(* ===== verification/EngineInv.v ===== *)
(** Resource limits of the script engine.  The opcode handlers are checked
    against framed triples: each keeps the script position, adds at most three
    items to the two stacks, keeps every item within 520 bytes and the
    operation count within 201.  From them follow the limits of the states
    [Step] reaches and the termination of [Execute]. *)
From S2P Require Import Prelude Triples WireCommon ScriptError ScriptNum Stack Opcodes Tokenizer MsgTx Script Crypto SigHash SigCache EngineState SigCheck OpcodeExec ScriptBuilder Engine.

(** * Stack methods *)

Definition small (b : bytes) : Prop := zlen b <= MaxScriptElementSize.
Definition all_small (l : list bytes) : Prop := Forall small l.

Abbreviation striple n m Q :=
  (triple (fun s => all_small (stk s)) verifyMinimalData (fun s => zlen (stk s)) n m Q).

Lemma zlen_bytes_loop fuel : forall n acc, zlen (bytes_loop fuel n acc) <= zlen acc + Z.of_nat fuel.
Proof.
  induction fuel as [|fuel IH]; intros n acc; cbn [bytes_loop]; [lia |].
  destruct (0 <? n); [| lia]. etrans; [apply IH |]. autorewrite with zlen. lia.
Qed.

Lemma zlen_map_last f l : zlen (map_last f l) <= zlen l.
Proof.
  unfold map_last. destruct l as [|x l _] using rev_ind; [done |].
  rewrite last_snoc. unfold zlen. rewrite !length_app, length_take, length_app. cbn [length]. lia.
Qed.

Lemma Bytes_small n b : Bytes n = Ok b -> small b.
Proof.
  unfold Bytes, small, MaxScriptElementSize. destruct (n =? 0); [intros [= <-]; done |].
  set (r := bytes_loop _ _ _). pose proof (zlen_bytes_loop 8 (if n <? 0 then int64 (- n) else n) []) as Hr.
  fold r in Hr. rewrite zlen_nil in Hr. cbn zeta.
  destruct (index r (zlen r - 1)) as [t|e|]; cbn [obind]; [| done ..].
  destruct (negb _); [intros [= <-]; autorewrite with zlen; lia |].
  destruct (n <? 0); intros [= <-]; [| lia]. etrans; [apply zlen_map_last | lia].
Qed.

Lemma index_small l i x : all_small l -> index l i = @Ok Error _ x -> small x.
Proof.
  intros Hl Hx. unfold index, znth in Hx. case_decide; [| done].
  destruct (l !! Z.to_nat i) eqn:Hi; [| done]. simplify_eq. by eapply Forall_lookup_1.
Qed.
(* ===== verification/AppTypes.v ===== *)
(** SquidCoin's application layer: its data and the machine a node runs on.

    The structs of models/fileModels.go, the disk and memory a node keeps
    (utils/files.json, utils/downloadedFiles.json, utils/transactionFiles.json,
    the squidcoinFiles directory, the maps and flags of dht/streams.go and
    files/files.go), the packets it puts on libp2p streams, and the statements
    the handlers are made of.

    - A JSON file or value is [Json a] when [json.Unmarshal] reads it as [a]
      into the type the code asks for and [NotJson] when it returns an error;
      [json.Marshal] of the structs used here does not fail and writes
      [Json a].
    - A call to the operating system or to libp2p that the code checks for an
      error takes its answer from [faults], one per call, in order; an empty
      list means that everything else succeeds.
    - [log.Fatal] and a Go panic are [Panic].
    - A Go [error] is the literal part of its message; [http.Error] is
      [HttpError] with the status code.
    - The Kademlia DHT is not code of the repository: it is the class
      [DHTService], whose laws say that a lookup only returns what some node
      stored under the key, and nothing about which of these values. *)

From Stdlib Require Import Ascii.
From S2P Require Import Prelude.

(** * Models *)

(** models/fileModels.go: a file of the node. *)
Record FileMetadata := mkFile {
  fName : string;
  fNameWithExtension : string;
  fType : string;
  fSize : Z;
  fDescription : string;
  fHash : string;
  fIsPublished : bool;
  fFee : Z;
  fCreatedAt : string;
  fOriginalUploader : bool;
  fVoteType : string;
  fHasVoted : bool
}.

(** models/fileModels.go: a provider of a file. *)
Record Provider := mkProvider {
  PeerAddr : string;
  IsActive : bool;
  pFee : Z;
  pRating : string
}.

(** models/fileModels.go: what the DHT holds about a file.  [Providers] is
    [None] when the Go map is nil. *)
Record DHTMetadata := mkMeta {
  mName : string;
  mNameWithExtension : string;
  mType : string;
  mSize : Z;
  mDescription : string;
  mCreatedAt : string;
  Rating : Z;
  Providers : option (gmap string Provider);
  NumRaters : Z;
  Upvote : Z;
  Downvote : Z;
  mHash : string
}.
(** With an environment that does not fail, saving fails only on a file that
    does not parse. *)
Lemma save_doc_ok create write x (w : World D) :
  faults w = [] ->
  is_ok (fst (save_doc proj upd key create write x w)) =
  match proj (node w) with Some NotJson => false | _ => true end.
Proof.
  intros Hf. unfold save_doc.
  assert (Hdir : exists w1, (forall B (k : unit -> MW D B), bind ensure_dir k w = k tt w1) /\ faults w1 = [] /\ proj (node w1) = proj (node w)).
  { unfold ensure_dir. destruct (utils_dir (node w)) eqn:Ed; [exists w | exists (upd_node (set_utils_dir true) w)]; (split; [| split; [exact Hf |]]).
    - intros B k. now rewrite bind_assoc, nget_bind, Ed.
    - done.
    - intros B k. rewrite bind_assoc, nget_bind, Ed, bind_assoc, attempt_ok_bind by done. reflexivity.
    - cbn. apply doc_utils. }
  destruct Hdir as (w1 & Hdir & Hf1 & Hp1). rewrite Hdir, nget_bind, <- Hp1. clear Hdir Hp1 Hf w.
  destruct (proj (node w1)) as [d |] eqn:Ed; [rewrite ret_bind | rewrite WriteFile_ok_bind by done].
  - rewrite attempt_ok_bind, nget_bind, Ed by done. destruct d as [l |]; [| reflexivity]. cbn [default]. unfold id.
    rewrite unmarshal_ok_bind. destruct (upsert key x l). rewrite marshal_bind, WriteFile_ok_bind by done. reflexivity.
  - rewrite attempt_ok_bind, nget_bind by done. cbn [node upd_node]. rewrite doc_get. cbn [default]. unfold id.
    rewrite unmarshal_ok_bind. destruct (upsert key x []). rewrite marshal_bind, WriteFile_ok_bind by done. reflexivity.
Qed.

End Operations.

Section Files.
Context {D : Type} `{DHTService D}.

Lemma ReadFile_spec p e (w : World D) :
  wp (ReadFile p e) (fun o w' => same_entries (doc p) (set_doc p) w w' /\
    match o with
    | Ok d => doc p (node w') = Some d
    | Err _ => True
    | Panic => False
    end) w.
Proof.
  assert (Hw : same_entries (doc p) (set_doc p) w w) by (split; [eapply only_doc_refl, _ | done]).
  unfold ReadFile. apply wp_nget. destruct (doc p (node w)) eqn:Ed; [| done].
  apply wp_bind, wp_attempt; [split; [now apply same_pop | done] |].
  apply wp_ret. split; [now apply same_pop | done].
Qed.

_Task to carry out_: The whole listing above must be copied exactly.

_Task response_:
(* ===== verification/EngineInv.v ===== *)
(** Resource limits of the script engine.  The opcode handlers are checked
    against framed triples: each keeps the script position, adds at most three
    items to the two stacks, keeps every item within 520 bytes and the
    operation count within 201.  From them follow the limits of the states
    [Step] reaches and the termination of [Execute]. *)
From S2P Require Import Prelude Triples WireCommon ScriptError ScriptNum Stack Opcodes Tokenizer MsgTx Script Crypto SigHash SigCache EngineState SigCheck OpcodeExec ScriptBuilder Engine.

(** * Stack methods *)

Definition small (b : bytes) : Prop := zlen b <= MaxScriptElementSize.
Definition all_small (l : list bytes) : Prop := Forall small l.

Abbreviation striple n m Q :=
  (triple (fun s => all_small (stk s)) verifyMinimalData (fun s => zlen (stk s)) n m Q).

Lemma zlen_bytes_loop fuel : forall n acc, zlen (bytes_loop fuel n acc) <= zlen acc + Z.of_nat fuel.
Proof.
  induction fuel as [|fuel IH]; intros n acc; cbn [bytes_loop]; [lia |].
  destruct (0 <? n); [| lia]. etrans; [apply IH |]. autorewrite with zlen. lia.
Qed.

Lemma zlen_map_last f l : zlen (map_last f l) <= zlen l.
Proof.
  unfold map_last. destruct l as [|x l _] using rev_ind; [done |].
  rewrite last_snoc. unfold zlen. rewrite !length_app, length_take, length_app. cbn [length]. lia.
Qed.

Lemma Bytes_small n b : Bytes n = Ok b -> small b.
Proof.
  unfold Bytes, small, MaxScriptElementSize. destruct (n =? 0); [intros [= <-]; done |].
  set (r := bytes_loop _ _ _). pose proof (zlen_bytes_loop 8 (if n <? 0 then int64 (- n) else n) []) as Hr.
  fold r in Hr. rewrite zlen_nil in Hr. cbn zeta.
  destruct (index r (zlen r - 1)) as [t|e|]; cbn [obind]; [| done ..].
  destruct (negb _); [intros [= <-]; autorewrite with zlen; lia |].
  destruct (n <? 0); intros [= <-]; [| lia]. etrans; [apply zlen_map_last | lia].
Qed.

Lemma index_small l i x : all_small l -> index l i = @Ok Error _ x -> small x.
Proof.
  intros Hl Hx. unfold index, znth in Hx. case_decide; [| done].
  destruct (l !! Z.to_nat i) eqn:Hi; [| done]. simplify_eq. by eapply Forall_lookup_1.
Qed.
(* ===== verification/AppTypes.v ===== *)
(** SquidCoin's application layer: its data and the machine a node runs on.

    The structs of models/fileModels.go, the disk and memory a node keeps
    (utils/files.json, utils/downloadedFiles.json, utils/transactionFiles.json,
    the squidcoinFiles directory, the maps and flags of dht/streams.go and
    files/files.go), the packets it puts on libp2p streams, and the statements
    the handlers are made of.

    - A JSON file or value is [Json a] when [json.Unmarshal] reads it as [a]
      into the type the code asks for and [NotJson] when it returns an error;
      [json.Marshal] of the structs used here does not fail and writes
      [Json a].
    - A call to the operating system or to libp2p that the code checks for an
      error takes its answer from [faults], one per call, in order; an empty
      list means that everything else succeeds.
    - [log.Fatal] and a Go panic are [Panic].
    - A Go [error] is the literal part of its message; [http.Error] is
      [HttpError] with the status code.
    - The Kademlia DHT is not code of the repository: it is the class
      [DHTService], whose laws say that a lookup only returns what some node
      stored under the key, and nothing about which of these values. *)

From Stdlib Require Import Ascii.
From S2P Require Import Prelude.

(** * Models *)

(** models/fileModels.go: a file of the node. *)
Record FileMetadata := mkFile {
  fName : string;
  fNameWithExtension : string;
  fType : string;
  fSize : Z;
  fDescription : string;
  fHash : string;
  fIsPublished : bool;
  fFee : Z;
  fCreatedAt : string;
  fOriginalUploader : bool;
  fVoteType : string;
  fHasVoted : bool
}.

(** models/fileModels.go: a provider of a file. *)
Record Provider := mkProvider {
  PeerAddr : string;
  IsActive : bool;
  pFee : Z;
  pRating : string
}.

(** models/fileModels.go: what the DHT holds about a file.  [Providers] is
    [None] when the Go map is nil. *)
Record DHTMetadata := mkMeta {
  mName : string;
  mNameWithExtension : string;
  mType : string;
  mSize : Z;
  mDescription : string;
  mCreatedAt : string;
  Rating : Z;
  Providers : option (gmap string Provider);
  NumRaters : Z;
  Upvote : Z;
  Downvote : Z;
  mHash : string
}.
(** With an environment that does not fail, saving fails only on a file that
    does not parse. *)
Lemma save_doc_ok create write x (w : World D) :
  faults w = [] ->
  is_ok (fst (save_doc proj upd key create write x w)) =
  match proj (node w) with Some NotJson => false | _ => true end.
Proof.
  intros Hf. unfold save_doc.
  assert (Hdir : exists w1, (forall B (k : unit -> MW D B), bind ensure_dir k w = k tt w1) /\ faults w1 = [] /\ proj (node w1) = proj (node w)).
  { unfold ensure_dir. destruct (utils_dir (node w)) eqn:Ed; [exists w | exists (upd_node (set_utils_dir true) w)]; (split; [| split; [exact Hf |]]).
    - intros B k. now rewrite bind_assoc, nget_bind, Ed.
    - done.
    - intros B k. rewrite bind_assoc, nget_bind, Ed, bind_assoc, attempt_ok_bind by done. reflexivity.
    - cbn. apply doc_utils. }
  destruct Hdir as (w1 & Hdir & Hf1 & Hp1). rewrite Hdir, nget_bind, <- Hp1. clear Hdir Hp1 Hf w.
  destruct (proj (node w1)) as [d |] eqn:Ed; [rewrite ret_bind | rewrite WriteFile_ok_bind by done].
  - rewrite attempt_ok_bind, nget_bind, Ed by done. destruct d as [l |]; [| reflexivity]. cbn [default]. unfold id.
    rewrite unmarshal_ok_bind. destruct (upsert key x l). rewrite marshal_bind, WriteFile_ok_bind by done. reflexivity.
  - rewrite attempt_ok_bind, nget_bind by done. cbn [node upd_node]. rewrite doc_get. cbn [default]. unfold id.
    rewrite unmarshal_ok_bind. destruct (upsert key x []). rewrite marshal_bind, WriteFile_ok_bind by done. reflexivity.
Qed.

End Operations.

Section Files.
Context {D : Type} `{DHTService D}.

Lemma ReadFile_spec p e (w : World D) :
  wp (ReadFile p e) (fun o w' => same_entries (doc p) (set_doc p) w w' /\
    match o with
    | Ok d => doc p (node w') = Some d
    | Err _ => True
    | Panic => False
    end) w.
Proof.
  assert (Hw : same_entries (doc p) (set_doc p) w w) by (split; [eapply only_doc_refl, _ | done]).
  unfold ReadFile. apply wp_nget. destruct (doc p (node w)) eqn:Ed; [| done].
  apply wp_bind, wp_attempt; [split; [now apply same_pop | done] |].
  apply wp_ret. split; [now apply same_pop | done].
Qed.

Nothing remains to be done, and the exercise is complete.